The billboards popped up in January, looming above busy intersections near the city limits of Beverly Hills, where such advertising is banned.
“Los Angeles should be SAFE for abortion seekers,” declared the signs, which depicted a group of four young women of color staring defiantly at passersby. “Fight back against attempts to shut down DuPont Clinic.”
Weeks later, at a forum ahead of Beverly Hills’ March city council election, moderator Andrea Grossman pressed the crowded table of candidates about their position on abortion rights.
“Are you pro-choice, and what is your view about abortion clinics in Beverly Hills?” she asked. “Would you take steps to keep out abortion clinics in the city if there were likely to be disruptive protests?”
Nearly a year after DuPont Clinic — a Washington, D.C., provider that performs abortions into the third trimester and sought to open a clinic in one of California’s wealthiest and most famous communities — lost its lease at a medical center on Wilshire Boulevard, Grossman and a small band of local activists are still laboring to draw a spotlight and stoke a sense of outrage that matches their own.

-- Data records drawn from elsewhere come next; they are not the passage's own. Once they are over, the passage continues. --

(* ===== verification/Calls.v ===== *)
(** * The system calls on files and on the heap

    Each [sys_*_current] is run under the invariant: it returns without a
    panic, keeps [ok], and its result and effects are those stated. *)

From S2P Require Import Prelude File Fd X86 Memory AddressSpace UserMemory Process Context.
From S2P Require Import Serial Task Syscall User Elf Scheduler SchedulerCalls RoundRobin Invariant.
From S2P Require Import Switching Exit.

Import ProcessTableFacts.

(** The process of the running task. *)
Definition current_proc (m : Machine) : option ProcessId :=
  match current (sched m) with
  | Some cur => match vget (tasks (sched m)) cur with
                | Some t => process_id t
                | None => None
                end
  | None => None
  end.

(** Two records of a process that differ in descriptors and heap only. *)
Definition same_links (p p' : Process) : Prop :=
  p_pid p' = p_pid p /\ p_parent p' = p_parent p /\ p_children p' = p_children p /\
  p_state p' = p_state p /\ p_address_space p' = p_address_space p /\
  p_main_task p' = p_main_task p /\ p_orphaned p' = p_orphaned p.

Lemma update_inv pt pid p p' i q :
  ProcessTable.get pt pid = Some p -> same_links p p' ->
  ProcessTable.get (ProcessTable.update pt pid p') i = Some q ->
  (i = pid /\ q = p') \/ (i <> pid /\ ProcessTable.get pt i = Some q).
Proof.
  intros Hp _. rewrite (get_update _ _ _ _ _ Hp). case_decide; [intros [= <-]; by left|by right].
Qed.

Lemma update_get pt pid p p' i q :
  ProcessTable.get pt pid = Some p -> same_links p p' -> ProcessTable.get pt i = Some q ->
  exists q', ProcessTable.get (ProcessTable.update pt pid p') i = Some q' /\ same_links q q'.
Proof.
  intros Hp Hs Hi. rewrite (get_update _ _ _ _ _ Hp). case_decide as E.
  - subst i. exists p'. split; [done|]. by replace q with p by congruence.
  - by exists q.
Qed.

Despite the sympathetic politics of Beverly Hills, which lit its city hall pink to protest the 2022 U.S. Supreme Court Dobbs decision that overturned a constitutional right to abortion, it has been a struggle. While more than two-thirds of local voters joined Californians statewide that November to enshrine “reproductive freedom” in California’s constitution, few of them now seem to be paying attention to what Grossman calls a “hideous” situation that undermines that very protection.